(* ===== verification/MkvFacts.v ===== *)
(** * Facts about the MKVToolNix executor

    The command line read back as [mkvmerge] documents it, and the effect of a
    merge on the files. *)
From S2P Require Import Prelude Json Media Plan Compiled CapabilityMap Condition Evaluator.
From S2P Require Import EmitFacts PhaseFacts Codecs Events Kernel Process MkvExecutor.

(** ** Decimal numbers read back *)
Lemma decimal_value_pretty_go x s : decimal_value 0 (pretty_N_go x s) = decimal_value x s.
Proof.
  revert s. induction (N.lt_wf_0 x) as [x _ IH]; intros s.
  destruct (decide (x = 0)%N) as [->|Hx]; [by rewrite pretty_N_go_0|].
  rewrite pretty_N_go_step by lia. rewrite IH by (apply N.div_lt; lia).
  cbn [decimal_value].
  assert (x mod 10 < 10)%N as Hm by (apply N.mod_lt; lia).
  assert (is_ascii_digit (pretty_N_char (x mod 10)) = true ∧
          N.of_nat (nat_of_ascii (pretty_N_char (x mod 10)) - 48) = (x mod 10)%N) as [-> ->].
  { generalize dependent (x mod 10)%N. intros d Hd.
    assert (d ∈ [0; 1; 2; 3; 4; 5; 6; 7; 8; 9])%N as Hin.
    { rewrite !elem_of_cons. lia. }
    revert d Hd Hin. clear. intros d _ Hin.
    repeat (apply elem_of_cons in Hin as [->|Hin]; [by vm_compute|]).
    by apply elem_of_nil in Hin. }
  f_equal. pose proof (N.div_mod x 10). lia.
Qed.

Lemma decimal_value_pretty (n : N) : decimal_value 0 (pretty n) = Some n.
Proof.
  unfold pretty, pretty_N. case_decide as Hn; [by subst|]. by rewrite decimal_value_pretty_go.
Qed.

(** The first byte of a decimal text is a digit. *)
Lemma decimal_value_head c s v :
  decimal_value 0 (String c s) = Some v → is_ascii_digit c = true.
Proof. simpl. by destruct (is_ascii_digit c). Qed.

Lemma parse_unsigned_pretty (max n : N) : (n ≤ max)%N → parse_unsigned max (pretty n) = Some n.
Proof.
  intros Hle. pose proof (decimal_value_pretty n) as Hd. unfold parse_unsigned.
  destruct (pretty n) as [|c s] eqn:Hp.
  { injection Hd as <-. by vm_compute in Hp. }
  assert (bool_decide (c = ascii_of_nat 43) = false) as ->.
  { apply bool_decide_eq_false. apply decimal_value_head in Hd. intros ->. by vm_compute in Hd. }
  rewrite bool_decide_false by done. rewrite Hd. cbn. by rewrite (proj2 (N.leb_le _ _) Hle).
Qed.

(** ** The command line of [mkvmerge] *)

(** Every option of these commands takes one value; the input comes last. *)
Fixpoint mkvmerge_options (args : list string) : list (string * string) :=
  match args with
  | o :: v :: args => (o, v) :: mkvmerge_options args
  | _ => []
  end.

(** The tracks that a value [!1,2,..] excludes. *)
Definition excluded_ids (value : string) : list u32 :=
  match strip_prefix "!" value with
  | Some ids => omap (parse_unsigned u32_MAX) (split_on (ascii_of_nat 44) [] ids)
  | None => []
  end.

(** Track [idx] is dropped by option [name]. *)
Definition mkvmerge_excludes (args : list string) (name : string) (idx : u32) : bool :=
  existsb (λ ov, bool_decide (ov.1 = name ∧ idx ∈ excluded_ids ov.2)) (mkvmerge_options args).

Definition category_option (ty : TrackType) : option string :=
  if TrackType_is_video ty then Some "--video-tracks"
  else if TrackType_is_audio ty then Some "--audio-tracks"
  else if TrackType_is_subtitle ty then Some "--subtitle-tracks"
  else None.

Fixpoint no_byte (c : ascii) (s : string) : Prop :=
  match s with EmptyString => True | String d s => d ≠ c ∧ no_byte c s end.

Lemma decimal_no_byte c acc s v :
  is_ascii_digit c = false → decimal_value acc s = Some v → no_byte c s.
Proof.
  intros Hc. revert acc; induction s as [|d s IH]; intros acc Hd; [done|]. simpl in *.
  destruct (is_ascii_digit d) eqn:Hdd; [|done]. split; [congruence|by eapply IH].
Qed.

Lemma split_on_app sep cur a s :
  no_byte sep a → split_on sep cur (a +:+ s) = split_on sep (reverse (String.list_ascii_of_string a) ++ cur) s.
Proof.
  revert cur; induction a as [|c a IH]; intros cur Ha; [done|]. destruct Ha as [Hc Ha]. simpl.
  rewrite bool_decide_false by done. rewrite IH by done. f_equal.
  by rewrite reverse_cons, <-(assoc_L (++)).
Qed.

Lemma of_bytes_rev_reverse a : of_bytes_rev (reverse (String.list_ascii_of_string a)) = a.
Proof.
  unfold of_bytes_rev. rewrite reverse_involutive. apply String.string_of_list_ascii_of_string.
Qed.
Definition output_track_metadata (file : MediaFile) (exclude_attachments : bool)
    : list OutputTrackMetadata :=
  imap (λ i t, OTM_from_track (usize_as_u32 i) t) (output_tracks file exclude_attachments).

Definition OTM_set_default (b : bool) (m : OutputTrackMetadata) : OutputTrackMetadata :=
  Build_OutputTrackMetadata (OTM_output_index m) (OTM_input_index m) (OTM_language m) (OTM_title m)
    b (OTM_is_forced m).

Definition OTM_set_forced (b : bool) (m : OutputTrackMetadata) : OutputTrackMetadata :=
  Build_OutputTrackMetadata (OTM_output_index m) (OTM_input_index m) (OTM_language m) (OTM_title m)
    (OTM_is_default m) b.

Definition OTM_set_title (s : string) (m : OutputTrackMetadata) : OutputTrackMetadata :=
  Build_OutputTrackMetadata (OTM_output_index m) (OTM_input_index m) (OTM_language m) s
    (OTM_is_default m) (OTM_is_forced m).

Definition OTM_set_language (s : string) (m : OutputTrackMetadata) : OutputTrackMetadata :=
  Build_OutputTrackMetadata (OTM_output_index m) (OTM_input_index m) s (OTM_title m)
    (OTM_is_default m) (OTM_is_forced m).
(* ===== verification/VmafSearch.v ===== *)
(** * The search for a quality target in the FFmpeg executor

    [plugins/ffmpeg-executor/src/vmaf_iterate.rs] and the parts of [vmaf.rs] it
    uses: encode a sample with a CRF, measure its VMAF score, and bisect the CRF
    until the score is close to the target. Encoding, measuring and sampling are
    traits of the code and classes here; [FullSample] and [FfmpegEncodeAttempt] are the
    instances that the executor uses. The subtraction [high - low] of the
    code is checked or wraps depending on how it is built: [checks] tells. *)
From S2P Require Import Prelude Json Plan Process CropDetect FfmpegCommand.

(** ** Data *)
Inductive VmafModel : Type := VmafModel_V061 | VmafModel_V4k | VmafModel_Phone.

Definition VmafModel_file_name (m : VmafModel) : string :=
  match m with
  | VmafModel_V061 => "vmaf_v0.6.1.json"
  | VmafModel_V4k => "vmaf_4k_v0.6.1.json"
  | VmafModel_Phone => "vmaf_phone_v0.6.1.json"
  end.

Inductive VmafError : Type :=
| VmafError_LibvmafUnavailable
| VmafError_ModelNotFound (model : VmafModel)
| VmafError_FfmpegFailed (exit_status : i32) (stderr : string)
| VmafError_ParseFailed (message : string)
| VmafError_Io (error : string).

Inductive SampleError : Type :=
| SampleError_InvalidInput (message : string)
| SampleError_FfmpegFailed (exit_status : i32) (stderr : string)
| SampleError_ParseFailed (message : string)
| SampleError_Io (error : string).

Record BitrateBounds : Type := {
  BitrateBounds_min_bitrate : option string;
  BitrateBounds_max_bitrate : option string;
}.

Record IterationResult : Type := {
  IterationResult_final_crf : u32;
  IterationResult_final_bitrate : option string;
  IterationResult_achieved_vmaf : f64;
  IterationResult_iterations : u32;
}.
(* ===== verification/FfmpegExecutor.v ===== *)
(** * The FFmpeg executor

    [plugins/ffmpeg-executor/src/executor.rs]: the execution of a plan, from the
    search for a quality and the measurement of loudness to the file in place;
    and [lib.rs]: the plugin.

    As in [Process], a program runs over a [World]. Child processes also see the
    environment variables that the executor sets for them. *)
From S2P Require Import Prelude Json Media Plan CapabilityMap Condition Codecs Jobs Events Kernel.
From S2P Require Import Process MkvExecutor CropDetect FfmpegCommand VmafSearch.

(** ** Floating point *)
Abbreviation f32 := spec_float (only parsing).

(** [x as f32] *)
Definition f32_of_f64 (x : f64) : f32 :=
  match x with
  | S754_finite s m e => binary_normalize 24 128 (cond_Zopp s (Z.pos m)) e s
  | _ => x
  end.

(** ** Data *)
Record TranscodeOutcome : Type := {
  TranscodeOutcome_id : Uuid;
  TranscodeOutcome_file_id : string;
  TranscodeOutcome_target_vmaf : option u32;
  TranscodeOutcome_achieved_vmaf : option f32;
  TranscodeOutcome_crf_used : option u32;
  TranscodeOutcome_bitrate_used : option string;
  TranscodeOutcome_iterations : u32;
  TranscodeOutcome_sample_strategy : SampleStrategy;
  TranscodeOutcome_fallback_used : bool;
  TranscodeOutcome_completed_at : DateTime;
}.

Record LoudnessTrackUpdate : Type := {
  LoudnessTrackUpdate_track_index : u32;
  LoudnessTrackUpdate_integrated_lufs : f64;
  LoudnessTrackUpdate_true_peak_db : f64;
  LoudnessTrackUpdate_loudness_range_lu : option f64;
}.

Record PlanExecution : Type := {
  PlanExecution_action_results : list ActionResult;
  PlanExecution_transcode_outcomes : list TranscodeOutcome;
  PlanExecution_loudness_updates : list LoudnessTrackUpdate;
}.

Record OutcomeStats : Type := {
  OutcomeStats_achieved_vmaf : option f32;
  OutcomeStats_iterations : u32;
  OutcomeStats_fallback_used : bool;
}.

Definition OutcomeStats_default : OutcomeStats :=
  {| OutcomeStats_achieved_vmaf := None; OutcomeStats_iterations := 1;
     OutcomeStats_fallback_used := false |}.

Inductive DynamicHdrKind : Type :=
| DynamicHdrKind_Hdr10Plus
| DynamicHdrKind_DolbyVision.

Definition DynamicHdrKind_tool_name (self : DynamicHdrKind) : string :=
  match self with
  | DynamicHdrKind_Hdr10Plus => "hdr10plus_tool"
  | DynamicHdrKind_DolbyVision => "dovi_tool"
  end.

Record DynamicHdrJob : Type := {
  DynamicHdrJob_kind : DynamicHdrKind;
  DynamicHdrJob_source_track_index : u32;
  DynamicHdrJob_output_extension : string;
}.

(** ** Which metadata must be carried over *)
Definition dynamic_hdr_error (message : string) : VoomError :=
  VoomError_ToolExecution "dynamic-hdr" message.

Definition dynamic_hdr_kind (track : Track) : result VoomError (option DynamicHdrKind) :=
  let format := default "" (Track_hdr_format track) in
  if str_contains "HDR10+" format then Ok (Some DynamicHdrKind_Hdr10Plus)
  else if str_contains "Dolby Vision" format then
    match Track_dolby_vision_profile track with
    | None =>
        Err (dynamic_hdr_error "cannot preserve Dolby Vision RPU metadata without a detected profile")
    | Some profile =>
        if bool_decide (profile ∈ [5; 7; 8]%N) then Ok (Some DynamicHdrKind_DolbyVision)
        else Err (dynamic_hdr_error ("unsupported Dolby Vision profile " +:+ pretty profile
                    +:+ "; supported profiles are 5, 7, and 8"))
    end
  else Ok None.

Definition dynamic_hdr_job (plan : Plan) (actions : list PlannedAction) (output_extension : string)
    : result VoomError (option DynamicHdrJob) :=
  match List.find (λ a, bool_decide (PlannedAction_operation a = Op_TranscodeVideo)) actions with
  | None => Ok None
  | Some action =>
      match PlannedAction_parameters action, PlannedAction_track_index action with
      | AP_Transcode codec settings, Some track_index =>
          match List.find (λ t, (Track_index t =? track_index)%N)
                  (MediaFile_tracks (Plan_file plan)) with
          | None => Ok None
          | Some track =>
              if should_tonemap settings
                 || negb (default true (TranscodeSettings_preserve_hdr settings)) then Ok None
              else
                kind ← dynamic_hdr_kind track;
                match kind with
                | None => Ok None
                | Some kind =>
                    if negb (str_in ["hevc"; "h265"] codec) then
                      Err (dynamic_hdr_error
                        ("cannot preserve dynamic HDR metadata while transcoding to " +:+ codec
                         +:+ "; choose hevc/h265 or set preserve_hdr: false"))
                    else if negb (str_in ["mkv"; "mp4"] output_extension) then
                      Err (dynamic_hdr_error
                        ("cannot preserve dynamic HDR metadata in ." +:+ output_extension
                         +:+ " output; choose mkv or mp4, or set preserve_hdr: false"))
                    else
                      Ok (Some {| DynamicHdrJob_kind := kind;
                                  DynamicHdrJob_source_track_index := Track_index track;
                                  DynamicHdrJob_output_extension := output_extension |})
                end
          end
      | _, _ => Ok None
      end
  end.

Exercise prompt.
Copy exactly the stretch of data above from the line with "assert (bool_decide (c" through the line with "Lemma split_on_app sep", and omit all other lines.

Output for this exercise.
  assert (bool_decide (c = ascii_of_nat 43) = false) as ->.
  { apply bool_decide_eq_false. apply decimal_value_head in Hd. intros ->. by vm_compute in Hd. }
  rewrite bool_decide_false by done. rewrite Hd. cbn. by rewrite (proj2 (N.leb_le _ _) Hle).
Qed.

(** ** The command line of [mkvmerge] *)

(** Every option of these commands takes one value; the input comes last. *)
Fixpoint mkvmerge_options (args : list string) : list (string * string) :=
  match args with
  | o :: v :: args => (o, v) :: mkvmerge_options args
  | _ => []
  end.

(** The tracks that a value [!1,2,..] excludes. *)
Definition excluded_ids (value : string) : list u32 :=
  match strip_prefix "!" value with
  | Some ids => omap (parse_unsigned u32_MAX) (split_on (ascii_of_nat 44) [] ids)
  | None => []
  end.

(** Track [idx] is dropped by option [name]. *)
Definition mkvmerge_excludes (args : list string) (name : string) (idx : u32) : bool :=
  existsb (λ ov, bool_decide (ov.1 = name ∧ idx ∈ excluded_ids ov.2)) (mkvmerge_options args).

Definition category_option (ty : TrackType) : option string :=
  if TrackType_is_video ty then Some "--video-tracks"
  else if TrackType_is_audio ty then Some "--audio-tracks"
  else if TrackType_is_subtitle ty then Some "--subtitle-tracks"
  else None.

Fixpoint no_byte (c : ascii) (s : string) : Prop :=
  match s with EmptyString => True | String d s => d ≠ c ∧ no_byte c s end.

Lemma decimal_no_byte c acc s v :
  is_ascii_digit c = false → decimal_value acc s = Some v → no_byte c s.
Proof.
  intros Hc. revert acc; induction s as [|d s IH]; intros acc Hd; [done|]. simpl in *.
  destruct (is_ascii_digit d) eqn:Hdd; [|done]. split; [congruence|by eapply IH].
Qed.

Lemma split_on_app sep cur a s :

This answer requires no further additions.